- Artist: Gautam Pal
- Year: 2000
- Type: Bronze
- Location: Washington, D.C., United States; 38°54′40″N 77°02′49″W﻿ / ﻿38.91103°N 77.04697°W;

= Mahatma Gandhi Memorial (Washington, D.C.) =

Statue in Washington, D.C.

The Mahatma Gandhi Memorial is a public statue of Mahatma Gandhi, installed on a triangular island along Massachusetts Avenue, in front of the Embassy of India, Washington, D.C., in the United States. A gift from the Indian Council for Cultural Relations, it was dedicated on September 16, 2000 during a state visit of Indian Prime Minister Atal Bihari Vajpayee in the presence of US President Bill Clinton.

Sparked to action in the wake of the 50th anniversary of Indian independence in 1947, the US Congress passed a bill in 1998 authorising the Government of India to establish a memorial to Gandhi on US federal land in the District of Columbia.

The 8 ft 8 in bronze statue depicts Mahatma Gandhi in ascetic garb, in reference to his 1930 march against the salt tax in India. It was designed by Gautam Pal, a sculptor from Kolkata. The statue is mounted on a 16 ton plinth of ruby granite from Ilkal, Karnataka, standing in a circular plaza of gray granite pavers. Behind it are three slabs of Karnataka red granite with inscriptions honoring Gandhi's memory, and in front of it is a seat also of red granite. The statue bears an inscription with Gandhi's answer to a journalist who asked for his message to the world: "My life is my message."
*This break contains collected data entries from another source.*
(* ===== verification/ShmallocProps.v ===== *)
(** * The memory allocator: the chains, what is handed out, and what comes back *)

From S2P Require Import Prelude Shmalloc.

(** ** Chains of headers *)

Definition starts (l : list (Z * Z)) : list Z := map fst l.

(** The headers of [l] in order: [p] is before the first one, [a] is its address, [q] is
    the last one, [b] is after it. *)
Fixpoint lseg (m : Z -> shm_buffer) (p a : Z) (l : list (Z * Z)) (q b : Z) : Prop :=
  match l with
  | [] => p = q /\ a = b
  | (x, sz) :: l => a = x /\ 0 < x /\ exists n, m x = mkBuf n p sz /\ lseg m x n l q b
  end.

Definition chain (m : Z -> shm_buffer) (head : Z) (l : list (Z * Z)) : Prop :=
  exists q, lseg m NULL head l q NULL.

Lemma lseg_app m p a l1 l2 q b :
  lseg m p a (l1 ++ l2) q b <-> exists q' a', lseg m p a l1 q' a' /\ lseg m q' a' l2 q b.
Proof.
  revert p a. induction l1 as [|[x sz] l1 IH]; intros p a; cbn [lseg app].
  - split; [eauto|]. by intros (q' & a' & [-> ->] & H).
  - setoid_rewrite IH. split.
    + intros (-> & Hx & n & Hm & q' & a' & H1 & H2). eauto 10.
    + intros (q' & a' & (-> & Hx & n & Hm & H1) & H2). eauto 10.
Qed.

Lemma lseg_frame m m' p a l q b :
  (forall x, x ∈ starts l -> m' x = m x) -> lseg m p a l q b -> lseg m' p a l q b.
Proof.
  revert p a. induction l as [|[x sz] l IH]; intros p a Hf; [done|].
  intros (-> & Hx & n & Hm & H). cbn [lseg]. split; [done|]. split; [done|]. exists n.
  rewrite Hf by apply list_elem_of_here. split; [done|]. apply IH; [|done].
  intros y Hy. by apply Hf, list_elem_of_further.
Qed.

Lemma chain_frame m m' h l :
  (forall x, x ∈ starts l -> m' x = m x) -> chain m h l -> chain m' h l.
Proof. intros Hf [q H]. exists q. by eapply lseg_frame. Qed.

(** The first header is at [a], the last one at [q]. *)
Lemma lseg_pos m p a l q b : lseg m p a l q b ->
  match l with
  | [] => p = q /\ a = b
  | (x, _) :: _ => a = x /\ 0 < x /\ 0 < q /\ q ∈ starts l
  end.
Proof.
  revert p a. induction l as [|[x sz] l IH]; intros p a; [done|].
  intros (-> & Hx & n & Hm & H). split; [done|]. split; [done|].
  specialize (IH _ _ H). destruct l as [|[y t] l].
  - destruct IH as [<- ->]. split; [done|]. apply list_elem_of_here.
  - destruct IH as (_ & _ & Hq & Hin). split; [done|]. by apply list_elem_of_further.
Qed.

Lemma chain_head m head l : chain m head l ->
  match l with [] => head = NULL | (x, _) :: _ => head = x /\ 0 < x end.
Proof.
  intros [q H]. apply lseg_pos in H. destruct l as [|[x sz] l]; [by destruct H|].
  by destruct H as (-> & ? & _).
Qed.

Lemma lseg_size m p a l q b x sz : lseg m p a l q b -> (x, sz) ∈ l ->
  0 < x /\ buffer_size (m x) = sz.
Proof.
  revert p a. induction l as [|[y t] l IH]; intros p a H Hx; [by apply elem_of_nil in Hx|].
  destruct H as (-> & Hy & n & Hm & H). apply elem_of_cons in Hx as [E|Hx]; [|by eapply IH].
  simplify_eq. by rewrite Hm.
Qed.

Lemma lseg_last_next m p a l q b :
  NoDup (starts l) -> l <> [] -> lseg m p a l q b -> next_buffer (m q) = b.
Proof.
  revert p a. induction l as [|[x sz] l IH]; intros p a Hn Hne H; [done|].
  destruct H as (-> & Hx & n & Hm & H). apply NoDup_cons in Hn as [_ Hn].
  destruct l as [|yt l]; [|by eapply IH]. destruct H as [<- ->]. by rewrite Hm.
Qed.

(** The same headers under another map: only the last one's next field may differ, or the
    first one's previous field. *)
Definition with_next (z q v : Z) (b : shm_buffer) : shm_buffer :=
  mkBuf (if decide (z = q) then v else next_buffer b) (prev_buffer b) (buffer_size b).
Definition with_prev (z a v : Z) (b : shm_buffer) : shm_buffer :=
  mkBuf (next_buffer b) (if decide (z = a) then v else prev_buffer b) (buffer_size b).

Lemma lseg_relast m m' p a l q b v :
  NoDup (starts l) -> lseg m p a l q b ->
  (forall z, z ∈ starts l -> m' z = with_next z q v (m z)) ->
  lseg m' p (match l with [] => v | _ => a end) l q v.
Proof.
  unfold with_next. revert p a.
  induction l as [|[x sz] l IH]; intros p a Hn H Hm'; [by destruct H|].
  destruct H as (-> & Hx & n & Hm & H). apply NoDup_cons in Hn as [Hxl Hn].
  pose proof (Hm' _ (list_elem_of_here _ _)) as Hx'. cbn in Hx'. rewrite Hm in Hx'. cbn in Hx'.
  pose proof (lseg_pos _ _ _ _ _ _ H) as Hq.
  apply IH in H; [|done|intros z Hz; by apply Hm', list_elem_of_further].
  cbn [lseg]. split; [done|]. split; [done|]. destruct l as [|[y t] l].
  - destruct Hq as [<- ->]. exists v. by rewrite decide_True in Hx'.
  - destruct Hq as (-> & Hy & Hq & Hin). exists y. rewrite decide_False in Hx'; [done|].
    by intros ->.
Qed.

Lemma lseg_refirst m m' p p' a l q b :
  NoDup (starts l) -> lseg m p a l q b ->
  (forall z, z ∈ starts l -> m' z = with_prev z a p' (m z)) ->
  lseg m' p' a l (match l with [] => p' | _ => q end) b.
Proof.
  unfold with_prev. intros Hn H Hm'. destruct l as [|[x sz] l]; [by destruct H|].
  destruct H as (-> & Hx & n & Hm & H). apply NoDup_cons in Hn as [Hxl Hn].
  pose proof (Hm' _ (list_elem_of_here _ _)) as Hx'. cbn in Hx'. rewrite decide_True, Hm in Hx' by done.
  cbn [lseg]. split; [done|]. split; [done|]. exists n. split; [done|].
  apply (lseg_frame m m' x n l q b); [|done]. intros z Hz.
  rewrite Hm' by (by apply list_elem_of_further).
  rewrite decide_False by (by intros ->). by destruct (m z).
Qed.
The Mahatma Gandhi Memorial unveiled in Milwaukee in 2002 includes a similar statue by Gautam Pal, also mounted on a red granite plinth.

== Vandalization ==

In June 2020, during the George Floyd protests, the Mahatma Gandhi Memorial in Washington, D.C. was vandalized by unknown individuals on the intervening night of June 2 and 3. The incident prompted the Indian Embassy to register a complaint with law enforcement agencies. Taranjit Singh Sandhu, the Indian Ambassador to the United States called the vandalism "a crime against humanity". U.S. President Donald Trump called the defacement of Mahatma Gandhi's statue a "disgrace".

The statue was defaced and vandalized during a Khalistani separatist rally on 12 December 2020.